茨の騎士 2ページ
姫の若さを保つために、茨で覆われた城は時が止まっていました。
眠りについた姫はさまざまな夢を見たり、霊体となって城を歩き回って日々を過ごすようになりました。
霊体となった姫のそばには、騎士の鎧に身を宿した茨がついていました。
独りぼっちになってしまった姫の、唯一の信頼できる相手でした。
「どうして私を守ってくださるの?」
出会ってから数年後のこと。姫は茨の騎士に尋ねると、騎士はこう答えました。
「私は、あなたを守るために生まれたからです。」
そう。最初はただ役目を果たすためでした。
ですが、長年を姫に仕えているうちに彼の考えは変わっていきます。
姫は夢を見るより彼の傍にいることが増えました。茨の彼を恐れることがありませんでした。
彼はそれをとても不思議に思いました。
夢にいる方がよっぽど楽しいだろうに。自分に呪いをかけた針のようなトゲがあるというのに。

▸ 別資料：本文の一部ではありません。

(* ===== verification/CommandSpec.v ===== *)
(** * Commands act on a store of strings (src/t_string.c, src/db.c)

    SET with its options, GET and DEL as functions on a store of strings, the
    reply being the bytes they return, and the proof that the commands do
    this whatever the encodings of their arguments. *)

From S2P Require Import Prelude Monad Util Sds SdsText Dict DictTypes DictSpec DictMap Object ObjectSpec State Db HeapSpec DbSpec DbRun Reply ReplySpec Commands Serving.
Import Monad Util Sds SdsText Dict DictTypes DictSpec DictMap Object ObjectSpec State Db HeapSpec DbSpec DbRun Reply ReplySpec Commands Serving.

Module CommandSpec.

Section Serving.
Context {P : Type} {C : config}.
Context {HC : sound_config C}.
Abbreviation state := (state P).
Abbreviation heap := (gmap addr (robj P)).
Implicit Types (s : state) (a key : addr) (A : adb) (K : kv) (b x y z : bytes) (id k : nat).

(** ** The options of SET *)

(** The same options with the strings they give. *)
Record ref_options := RefOptions { oo_flags : Z; oo_unit : Z; oo_expire : option bytes }.

Fixpoint ref_set_loop (xs : list bytes) (o : ref_options) : option ref_options :=
  match xs with
  | [] => Some o
  | x :: rest =>
    if word x 110 78 120 88 && negb (has (oo_flags o) OBJ_SET_XX) then
      ref_set_loop rest (RefOptions (Z.lor (oo_flags o) OBJ_SET_NX) (oo_unit o) (oo_expire o))
    else if word x 120 88 120 88 && negb (has (oo_flags o) OBJ_SET_NX) then
      ref_set_loop rest (RefOptions (Z.lor (oo_flags o) OBJ_SET_XX) (oo_unit o) (oo_expire o))
    else
      match rest with
      | [] => None
      | next :: rest =>
        if word x 101 69 120 88 && negb (has (oo_flags o) OBJ_SET_PX) then
          ref_set_loop rest (RefOptions (Z.lor (oo_flags o) OBJ_SET_EX) UNIT_SECONDS (Some next))
        else if word x 112 80 120 88 && negb (has (oo_flags o) OBJ_SET_EX) then
          ref_set_loop rest (RefOptions (Z.lor (oo_flags o) OBJ_SET_PX) UNIT_MILLISECONDS (Some next))
        else None
      end
  end.

(** The time given is that of an argument of the list. *)
Definition same_options (l : list addr) (named_by : addr -> bytes -> Prop) (o : set_options) (r : ref_options) : Prop :=
  oflags o = oo_flags r /\ sunit o = oo_unit r /\
  option_Forall2 (fun a x => a ∈ l /\ named_by a x) (sexpire o) (oo_expire r).

Lemma set_loop_wp s A l (Q : option set_options -> state -> Prop) : forall n args xs o r,
  (length args <= n)%nat -> Forall2 (named s A) args xs -> args ⊆ l -> same_options l (named s A) o r ->
  (forall q, option_Forall2 (same_options l (named s A)) q (ref_set_loop xs r) -> Q q s) -> wp (set_loop args o) Q s.
Proof.
  induction n as [|n IH]; intros args xs o r Hn Ha Hl Ho HQ;
    (destruct Ha as [|a x args xs Hax Hargs]; cbn [set_loop ref_set_loop] in *; [wp_step; apply HQ; by constructor|]); cbn [length] in Hn; [lia|].
  pose proof Ho as (Ef & Eu & Ee). assert (args ⊆ l) as Hl' by set_solver.
  apply wp_bind. eapply arg_chars_wp; [exact Hax|]. intros sd Hsd.
  apply wp_bind. eapply wp_lift; [by eapply is_word_spec|]. cbn beta. rewrite Ef.
  destruct (word x 110 78 120 88 && _).
  { eapply (IH _ xs); [lia|done|done| |exact HQ]. split; [done|by split]. }
  apply wp_bind. eapply wp_lift; [by eapply is_word_spec|]. cbn beta.
  destruct (word x 120 88 120 88 && _).
  { eapply (IH _ xs); [lia|done|done| |exact HQ]. split; [done|by split]. }
  apply wp_bind. eapply wp_lift; [by eapply is_word_spec|]. cbn beta.
  apply wp_bind. eapply wp_lift; [by eapply is_word_spec|]. cbn beta.
  destruct Hargs as [|next y args ys Hny Hargs]; cbn [ref_set_loop] in *; [wp_step; apply HQ; constructor|].
  assert (next ∈ l) as Hin by set_solver. assert (args ⊆ l) as Hl'' by set_solver. cbn [length] in Hn.
  destruct (word x 101 69 120 88 && _).
  { eapply (IH _ ys); [lia|done|done| |exact HQ]. split; [done|]. split; [done|by constructor]. }
  destruct (word x 112 80 120 88 && _).
  { eapply (IH _ ys); [lia|done|done| |exact HQ]. split; [done|]. split; [done|by constructor]. }
  wp_step. apply HQ. constructor.
Qed.

(** ** SET *)

Definition one_line (x : bytes) : bytes := (fun c => if (c =? 13) || (c =? 10) then 32 else c) <$> x.

(** The time in milliseconds, or the error. *)
Definition ref_set_time (expire : option bytes) (u : Z) (cname : bytes) : bytes + Z :=
  match expire with
  | None => inr 0
  | Some x =>
    match string2ll x with
    | None => inl (error_line (str "value is not an integer or out of range"))
    | Some ms =>
      if ms <=? 0 then inl (error_line (one_line (str "invalid expire time in " ++ cname)))
      else inr (if u =? UNIT_SECONDS then s64 (ms * 1000) else ms)
    end
  end.

Definition ref_set_forbidden id flags b K : kv * bool :=
  let '(K, nx) := if has flags OBJ_SET_NX then let '(K, v) := ref_lookup_write C id b K in (K, bool_decide (is_Some v)) else (K, false) in
  if nx : bool then (K, true)
  else if has flags OBJ_SET_XX then let '(K, v) := ref_lookup_write C id b K in (K, bool_decide (v = None))
  else (K, false).

Definition kv_expire b w K : kv := ADb (amap K) (<[b := w]> (aexp K)) (actr K).
Definition kv_notify id type (event b : bytes) K : kv := adb_ctr (add_published (notes C type event b id)) K.

Definition ref_set id flags b x (expire : option bytes) (u : Z) (cname okx abx : bytes) K : kv * bytes :=
  match ref_set_time expire u cname with
  | inl e => (K, e)
  | inr ms =>
    let '(K, no) := ref_set_forbidden id flags b K in
    if no : bool then (K, abx)
    else
      let K := adb_ctr add_dirty (ref_set_key C id b (VStr x) K) in
      let K := match expire with
        | Some _ => let now := clock C (ticks (actr K)) in kv_expire b (s64 (now + ms)) (adb_ctr tick K)
        | None => K
        end in
      let K := kv_notify id NOTIFY_STRING (str "set") b K in
      let K := match expire with Some _ => kv_notify id NOTIFY_GENERIC (str "expire") b K | None => K end in
      (K, okx)
  end.

Lemma addReplyErrorFormat_says s x : Z.of_nat (length x) < SDS_LIMIT -> says C 3 s (addReplyErrorFormat C x) (error_line (one_line x)).
Proof. intros Hx. apply (addReplyError_says C). unfold one_line. by rewrite length_fmap. Qed.
(** The command is known: what the checks let through. *)
Lemma known_up s s1 id A K z k xs cm (Q : bool -> state -> Prop) :
  up s1 id A K z (3 + k) -> handled s s1 id A A -> flags (cl s1) = flags (cl s) -> arguments s1 A xs ->
  cdb (cl s1) = id -> cmd (cl s1) = Some cm -> lastcmd (cext (cl s1)) = Some cm -> cm ∈ command_table -> table_ok s1 ->
  has (flags (cl s1)) CLIENT_MULTI = false -> Z.of_nat (length aof_text) < SDS_LIMIT ->
  let r := if wrong_arity cm (Z.of_nat (length xs)) then (K, error_line (one_line (arity_text cm)))
      else if requirepass C && negb (authenticated (cext (cl s1))) then (K, noauth_text)
      else if disk_error C cm then (K, if aof_last_write_ok C then bgsave_text else aof_text)
      else if loading C && negb (has (cflags cm) CMD_LOADING) then (K, loading_text)
      else ref_dispatch (is_master s1) id cm xs K in
  (forall s' A', finished false s s' id A A' r.1 (z ++ said s r.2) k -> Q true s') ->
  wp (if wrong_arity cm (Z.of_nat (length xs)) then
        _ ← flagTransaction;
        _ ← addReplyErrorFormat C (arity_text cm);
        mret true
      else if requirepass C && negb (authenticated (cext (cl s1))) && negb (bool_decide (proc cm = PAuth)) then
        _ ← flagTransaction; _ ← addReply C (noautherr (shared C)); mret true
      else if disk_error C cm then
        _ ← flagTransaction;
        _ ← (if aof_last_write_ok C then addReply C (bgsaveerr (shared C))
          else
            e ← lift (sdsempty (junk (senv C)));
            s ← lift (sdscat (junk (senv C)) e aof_text);
            addReplySds C s);
        mret true
      else if loading C && negb (has (cflags cm) CMD_LOADING) then
        _ ← addReply C (loadingerr (shared C)); mret true
      else if has (flags (cl s1)) CLIENT_MULTI && queues cm then
        _ ← queueMultiCommand; _ ← addReply C (queued (shared C)); mret true
      else
        _ ← call C CMD_CALL_FULL;
        _ ← set_woff (master_repl_offset C);
        mret true) Q s1.
Proof.
  intros U Hh Hf Har Hid Hcm Hlast Hin Ht Hmulti Haof r HQ. subst r.
  pose proof (arguments_strings _ _ _ Har) as Hst. pose proof (sd_shared _ _ (up_std _ _ _ _ _ _ U)) as Hsh.
  assert (Z.of_nat (length (name cm)) < 2 ^ 31 /\ bool_decide (proc cm = PAuth) = false) as [Hname Hauth].
  { rewrite command_table_eq in Hin. repeat (apply elem_of_cons in Hin as [->|Hin]); [by vm_compute..|by apply elem_of_nil in Hin]. }
  rewrite Hauth, Hmulti, andb_true_r. cbn [andb].
  destruct (wrong_arity cm _) eqn:Hw.
  { apply wp_bind, flagTransaction_wp; [done|]. apply wp_bind. eapply (reply_finished 3 k s); [exact U|exact Hh|exact Hst|exact Hf|exact Ht| |].
    - apply addReplyErrorFormat_says. unfold arity_text, SDS_LIMIT. rewrite !length_app. cbn [str String.list_ascii_of_string fmap list_fmap length]. lia.
    - intros s' F. wp_step. by eapply HQ. }
  assert (up s1 id A K z (1 + (2 + k)) /\ forall s' y, finished false s s' id A A K (z ++ said s y) (2 + k) -> finished false s s' id A A K (z ++ said s y) k) as [U1 Hless].
  { split; [exact U|]. intros s' y [F1 F2 F3 F4 F5]. constructor; try done. eapply up_mono; [exact F1|lia]. }
  destruct (requirepass C && _).
  { apply wp_bind, flagTransaction_wp; [done|]. apply wp_bind. eapply (reply_finished 1 (2 + k) s); [exact U1|exact Hh|exact Hst|exact Hf|exact Ht| |].
    - apply (addReply_says C); [eapply keeps_avail; [exact U|apply (sr_noauth C _ Hsh)]|by vm_compute].
    - intros s' F. wp_step. by eapply HQ, Hless. }
  destruct (disk_error C cm).
  { apply wp_bind, flagTransaction_wp; [done|]. apply wp_bind. destruct (aof_last_write_ok C).
    - eapply (reply_finished 1 (2 + k) s); [exact U1|exact Hh|exact Hst|exact Hf|exact Ht| |].
      + apply (addReply_says C); [eapply keeps_avail; [exact U|apply (sr_bgsave C _ Hsh)]|by vm_compute].
      + intros s' F. wp_step. by eapply HQ, Hless.
    - destruct (sdsempty_rep (junk (senv C))) as (e & He & Hre). apply wp_bind. eapply wp_lift; [exact He|].
      destruct (sdscat_rep (junk (senv C)) e [] aof_text Hre Haof) as (sd & Hsd & Hrsd). apply wp_bind. eapply wp_lift; [exact Hsd|].
      eapply (reply_finished 1 (2 + k) s); [exact U1|exact Hh|exact Hst|exact Hf|exact Ht|by apply (addReplySds_says C)|].
      intros s' F. wp_step. by eapply HQ, Hless. }
  destruct (loading C && _).
  { apply wp_bind. eapply (reply_finished 1 (2 + k) s); [exact U1|exact Hh|exact Hst|exact Hf|exact Ht| |].
    - apply (addReply_says C); [eapply keeps_avail; [exact U|apply (sr_loading C _ Hsh)]|by vm_compute].
    - intros s' F. wp_step. by eapply HQ, Hless. }
  apply wp_bind. eapply (call_up s1 id A K z k xs cm); [exact U|exact Hid|exact Har|exact Hcm|exact Hlast|exact Hin|exact Hw|exact Ht|].
  intros s2 A2 [F1 F2 F3 F4 F5]. unfold set_woff. wp_step. wp_step. eapply HQ.
  assert (said s1 (ref_dispatch (is_master s1) id cm xs K).2 = said s (ref_dispatch (is_master s1) id cm xs K).2) as Hs.
  { unfold said. rewrite (talks_more (cl s) (cl s1)); [done|rewrite Hf; apply more_refl|apply Hh]. }
  rewrite Hs in F1. constructor; [by apply (alike_up s2)| |exact F3|rewrite <- Hf; exact F4|exact F5].
  eapply handled_trans; [exact Hh|]. eapply handled_trans; [exact F2|]. by apply alike_handled.
Qed.

Lemma processCommand_up s id A K z k xs x (Q : bool -> state -> Prop) :
  up s id A K z (3 + k) -> cdb (cl s) = id -> arguments s A xs -> xs !! 0%nat = Some x -> plain x ->
  has (flags (cl s)) CLIENT_MULTI = false -> table_ok s -> Z.of_nat (length aof_text) < SDS_LIMIT ->
  let r := ref_process (authenticated (cext (cl s))) (is_master s) id xs K in
  (forall s' A', finished (is_quit x) s s' id A A' r.1 (z ++ said s r.2) k -> Q (negb (is_quit x)) s') ->
  wp (processCommand C) Q s.
Proof.
  intros U Hid Har Hx Hp Hmulti Ht Haof r HQ. subst r. unfold ref_process in HQ. rewrite (nth_lookup_Some _ _ _ _ Hx) in HQ.
  pose proof (arguments_strings _ _ _ Har) as Hst.
  destruct (Forall2_lookup_r _ _ _ _ _ Har Hx) as (a & Ha & N). pose proof N as [(o & Ho & Hko) _ Hxl].
  unfold processCommand. apply wp_bind. eapply get_arg_wp; [exact Ha|]. apply wp_bind. eapply arg_chars_wp; [exact N|]. intros sdx Hsd.
  rewrite (quit_spec sdx x Hsd Hp). destruct (is_quit x) eqn:Hq.
  { apply wp_bind. eapply (says_up 1 (2 + k)); [exact U| |].
    - apply (addReply_says C); [eapply keeps_avail; [exact U|apply (sr_ok C _ (sd_shared _ _ (up_std _ _ _ _ _ _ U)))]|by vm_compute].
    - intros s1 U1 T1. unfold add_flag. wp_step. wp_step. apply (HQ _ A).
      assert (strings s1) as Hst1 by (eapply strings_trans; [apply U|exact T1|exact Hst]).
      constructor; [|eapply handled_trans; [by apply served_handled, trans_served|by apply alike_handled]|by apply (alike_strings s1)| |].
      + apply (alike_up s1); [done|]. eapply up_mono; [exact U1|lia].
      + destruct (tr_flags _ _ _ _ _ T1) as (e & Hfe & He). exists e. cbn. rewrite Hfe. split; [|done].
        rewrite <- !Z.lor_assoc. f_equal. apply Z.lor_comm.
      + unfold table_ok. cbn. by rewrite (tr_srv _ _ _ _ _ T1). }
  apply wp_bind. eapply get_object_wp; [exact Ho|]. apply wp_bind. eapply wp_lift; [by apply object_bytes_spec|].
  apply wp_bind. eapply lookupCommand_wp; [exact Ht|exact Hp|]. intros s1 Hal1 Hcl1 Hp1 Ht1.
  unfold set_command. apply wp_bind. wp_step. wp_step. wp_step. set (s2 := set_cl (set_cext _) _).
  assert (alike s s2) as Hal2 by (destruct Hal1; constructor; cbn; rewrite ?Hcl1; done).
  assert (handled s s2 id A A) as Hh2 by (apply alike_handled; try done; cbn; by rewrite ?Hcl1).
  pose proof (alike_up _ _ _ _ _ _ _ Hal2 U) as U2. pose proof (alike_arguments _ _ _ _ Hal2 Har) as Har2.
  assert (flags (cl s2) = flags (cl s)) as Hf2 by (cbn; by rewrite Hcl1).
  assert (table_ok s2) as Ht2 by exact Ht1.
  destruct (find_command x) as [cm|] eqn:Hfind.
  - assert (length (argv (cin (cl s2))) = length xs) as Hlen by (by rewrite <- (Forall2_length _ _ _ Har2)). rewrite Hlen.
    assert (authenticated (cext (cl s2)) = authenticated (cext (cl s))) as Hau by (cbn; by rewrite Hcl1).
    assert (is_master s2 = is_master s) as Hms by (unfold is_master; by rewrite Hf2).
    eapply (known_up s s2 id A K z k xs cm); [exact U2|exact Hh2|exact Hf2|exact Har2|cbn; by rewrite Hcl1|done|done| |exact Ht2|by rewrite Hf2|exact Haof|].
    + by eapply find_command_in.
    + rewrite Hau, Hms. exact HQ.
  - apply wp_bind, flagTransaction_wp; [by rewrite Hf2|].
    assert (strlen (Sds.buf sdx) = Some (length x) /\ take (length x) (Sds.buf sdx) = x) as [Hsl Htk].
    { destruct Hsd as (_ & tl & -> & _). split; [by apply strlen_app|by rewrite take_app_length]. }
    apply wp_bind. eapply wp_lift; [exact Hsl|]. cbn beta. rewrite Htk.
    apply wp_bind. eapply (reply_finished 3 k s s2); [exact U2|exact Hh2|by eapply alike_strings|exact Hf2|exact Ht2| |].
    + apply addReplyErrorFormat_says. rewrite !length_app. unfold SDS_LIMIT. cbn [str String.list_ascii_of_string fmap list_fmap length]. lia.
    + intros s' F. wp_step. by eapply HQ.
Qed.
(* ===== verification/ProtoSpec.v ===== *)
(** * Requests are read whatever the pieces they come in (src/networking.c)

    A request in the format with counts is a header with the number of its
    arguments and then every argument with its length.  What the client has
    sent is a list of such requests, the first of them partly read; the
    functions that read take it forward, and wait when it stops short. *)

From S2P Require Import Prelude Monad Util Sds SdsText Dict DictTypes DictSpec DictMap Object ObjectSpec State Db HeapSpec DbSpec DbRun Reply ReplySpec ReplyRun Commands Serving CommandSpec Multi Server ServerSpec Proto.
Import Monad Util Sds SdsText Dict DictTypes DictSpec DictMap Object ObjectSpec State Db HeapSpec DbSpec DbRun Reply ReplySpec ReplyRun Commands Serving CommandSpec Multi Server ServerSpec Proto.

Module ProtoSpec.

(** ** The bytes of a request *)

Definition encode_args (xs : list bytes) : bytes := concat (bulk <$> xs).

Definition encode_request (xs : list bytes) : bytes := header 42 (Z.of_nat (length xs)) ++ encode_args xs.

Definition encode_requests (rs : list (list bytes)) : bytes := concat (encode_request <$> rs).

(** ** Strings *)

Lemma byte_range_from x n : 0 <= n <= Z.of_nat (length x) -> byte_range x n (-1) = drop (Z.to_nat n) x.
Proof.
  intros Hn. unfold byte_range, range_index. set (L := Z.of_nat (length x)) in *.
  rewrite take_ge; [|rewrite length_drop].
  - f_equal. repeat case_match; lia.
  - repeat case_match; lia.
Qed.

(** Cutting the end off. *)
Lemma sdsIncrLen_cut s x n : sds_rep s x -> (0 < n <= length x)%nat -> Z.of_nat (length x) < 2 ^ 31 ->
  exists s', sdsIncrLen s (- Z.of_nat n) = Some s' /\ sds_rep s' (take (length x - n) x).
Proof.
  intros Hs Hn Hlim. destruct (sds_truncate s x (length x - n) Hs) as (s' & Hw & Hr & _); [lia|]. exists s'. split; [|done].
  pose proof (sds_rep_hdr s x Hs) as Hh. pose proof (sds_rep_len s x Hs) as Hl. pose proof (sds_len_alloc s Hh) as Hla.
  replace (Z.of_nat (length x - n)) with (sdslen s + - Z.of_nat n) in Hw by lia. rewrite <- Hw. clear Hw Hr.
  set (k := Z.of_nat n) in *. assert (0 < k <= sdslen s /\ sdslen s < 2 ^ 31) as Hk by lia. clearbody k. clear Hl Hn Hlim Hs.
  unfold sdsIncrLen. destruct (sdssetlen_spec s (sdslen s + - k)) as (_ & Ht2 & Hl2 & _); [done|unfold sds_cap in *; case_match; lia|].
  destruct (Z.eqb_spec (sds_type s) 0) as [E|Hne].
  - rewrite E. rewrite wrapu_small by ints. replace (0 <? - k) with false by lia. replace (- k <? 0) with true by lia. cbn [andb orb].
    rewrite Z.geb_leb. replace (- - k <=? sdslen s) with true by lia. unfold sdssetlen in *. rewrite E in *. by rewrite Ht2.
  - rewrite (sdsinclen_setlen s (- k) Hh Hne). set (s3 := sdssetlen s (sdslen s + - k)) in *. clearbody s3.
    unfold sdsalloc, sdslen in *. rewrite Ht2 in *.
    destruct (sds_hdr_cases s Hh) as [E|[E|[E|[E|E]]]]; rewrite E in *; [done|..]; cbn iota in *;
      rewrite ?(wrapu_small _ (- - k)) by ints; replace (- k <? 0) with true by lia; rewrite !Z.geb_leb;
      replace (- - k <=? hlen s) with true by lia; replace (0 <=? - k) with false by lia; cbn [andb orb]; by rewrite Ht2, Hl2.
Qed.

Lemma decimal_line v : is_llong v -> Forall (fun c => c <> 13 /\ c <> 0) (decimal v).
Proof.
  intros Hv. unfold is_signed in Hv. unfold decimal. assert (forall z, 0 <= z < 10 ^ 64 -> Forall (fun c => c <> 13 /\ c <> 0) (udecimal z)) as H.
  { intros z Hz. eapply Forall_impl; [by apply udecimal_digits|]. intros c. unfold is_digit. lia. }
  destruct (Z.ltb_spec v 0); [constructor; [done|]|]; apply H; lia.
Qed.

(** The end of a line is found when it has come. *)
Lemma strchr_line l tl : Forall (fun c => c <> 13 /\ c <> 0) l -> strchr (l ++ 13 :: tl) 13 = Some (Some (length l)).
Proof.
  induction 1 as [|c l [H1 H2] Hl IH]; [done|]. cbn [app strchr length]. rewrite IH.
  by rewrite !(proj2 (Z.eqb_neq _ _)).
Qed.

Lemma strchr_none l tl : Forall (fun c => c <> 13 /\ c <> 0) l -> strchr (l ++ 0 :: tl) 13 = Some None.
Proof.
  induction 1 as [|c l [H1 H2] Hl IH]; [done|]. cbn [app strchr]. rewrite IH.
  by rewrite !(proj2 (Z.eqb_neq _ _)).
Qed.

(** A line [l ++ CRLF] of which [y] has come. *)
Inductive line_state (l y : bytes) : Prop :=
| LineWhole y' : y = l ++ CRLF ++ y' -> line_state l y
| LineShort : (length y < length l + 2)%nat ->
    (forall tl, exists r, strchr (y ++ 0 :: tl) 13 = Some r /\ forall n, r = Some n -> (length y < n + 2)%nat) -> line_state l y.

Lemma line_cases l y u t : Forall (fun c => c <> 13 /\ c <> 0) l -> y ++ u = (l ++ CRLF) ++ t -> line_state l y.
Proof.
  intros Hl E. destruct (decide (length l + 2 <= length y)%nat) as [Hy|Hy].
  { destruct (app_eq_app _ _ _ _ E) as (v & [[E1 E2]|[E1 E2]]).
    - apply (LineWhole l y v). by rewrite E1, <- app_assoc.
    - assert (v = []) as ->. { apply (f_equal length) in E1. rewrite !length_app in E1. cbn in E1. destruct v; [done|cbn in *; lia]. }
      rewrite app_nil_r in E1. apply (LineWhole l y []). by rewrite app_nil_r. }
  apply LineShort; [lia|]. intros tl.
  destruct (decide (length y <= length l)%nat) as [Hle|Hgt].
  - exists None. split; [|done]. apply strchr_none. assert (y = take (length y) l) as ->.
    { apply (f_equal (take (length y))) in E. by rewrite take_app_length, <- app_assoc, take_app_le in E. }
    by apply Forall_take.
  - exists (Some (length l)). split; [|intros n [= <-]; lia]. assert (y = l ++ [13]) as ->.
    { apply (f_equal (take (length y))) in E. rewrite take_app_length in E. rewrite E, <- app_assoc.
      rewrite take_app_ge by lia. f_equal. replace (length y - length l)%nat with 1%nat by lia. done. }
    rewrite <- app_assoc. cbn [app]. by apply strchr_line.
Qed.

Lemma line_number_spec pre p n rest pos newline : is_llong n -> pos = Z.of_nat (length pre) ->
  newline = pos + Z.of_nat (length (p :: decimal n)) -> line_number (pre ++ (p :: decimal n) ++ rest) pos newline = Some (Some n).
Proof.
  intros Hn -> ->. unfold line_number.
  replace (pre ++ (p :: decimal n) ++ rest) with ((pre ++ [p]) ++ decimal n ++ rest) by (by rewrite <- app_assoc).
  rewrite rdn_app by (rewrite ?length_app; cbn [length]; lia). cbn [mbind option_bind]. by rewrite string2ll_decimal.
Qed.
(* ===== verification/ProtoRun.v ===== *)
(** * A client is served (src/networking.c)

    Whatever pieces the requests of a client arrive in, the commands are
    executed one after the other as on a store of strings, and the replies
    are what the store answers. *)

From S2P Require Import Prelude Monad Util Sds SdsText Dict DictTypes DictSpec DictMap Object ObjectSpec State Db HeapSpec DbSpec DbRun Reply ReplySpec ReplyRun Commands Serving CommandSpec Multi Server ServerSpec ServerRun Proto ProtoSpec Sample.
Import Monad Util Sds SdsText Dict DictTypes DictSpec DictMap Object ObjectSpec State Db HeapSpec DbSpec DbRun Reply ReplySpec ReplyRun Commands Serving CommandSpec Multi Server ServerSpec ServerRun Proto ProtoSpec Sample.

Module ProtoRun.

Section Spec.
Context {P : Type} {C : config}.
Context {HC : sound_config C}.
Abbreviation state := (state P).
Implicit Types (s : state) (a : addr) (A : adb) (K : kv) (x y z u t : bytes) (id k : nat) (i : cinput).

(** ** Several requests *)

(** What a list of requests does to a store, and all of the replies. *)
Fixpoint ref_requests (auth master : bool) id (rs : list (list bytes)) K : kv * bytes :=
  match rs with
  | [] => (K, [])
  | r :: rs =>
    let q := ref_process auth master id r K in
    let q' := ref_requests auth master id rs q.1 in
    (q'.1, q.2 ++ q'.2)
  end.

Definition answers s id rs K : kv * bytes := ref_requests (authenticated (cext (cl s))) (is_master s) id rs K.

(** A request whose first word is the name of a command, not QUIT. *)
Definition valid_request (xs : list bytes) : Prop :=
  sized xs /\ plain (nth 0 xs []) /\ is_quit (nth 0 xs []) = false.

何故、自分のところにいるのだろうか。何故、笑いかけてくれるのか。
「だって、私を守ってくださる騎士様を一人にしておけませんもの。」
「飽きはしないのですか?」
「そんなことはありません。あなたと話しているだけで、私はとても楽しいの。」
糸紡ぎの呪いがかかってからというものの、トゲを持つ茨を誰もが恐れていました。
しかし姫は、外敵から守ってくれる者だと信頼してくれている。
茨は決意しました。
絶対に、この身に変えても姫を守ってみせようと。
そうして100年の時がたったのです。近いうちに呪いは解けようとしていました。
茨の彼が、死の呪いを身に受けることで。
それが最後の祝福によって生まれた茨の騎士の宿命でした。
死の呪いを取り込み、弱らせ、時を止め、ようやく100年。
「もうすぐ、あなたの呪いは解けることでしょう。」
それは彼の寿命の終わりも示しておりました。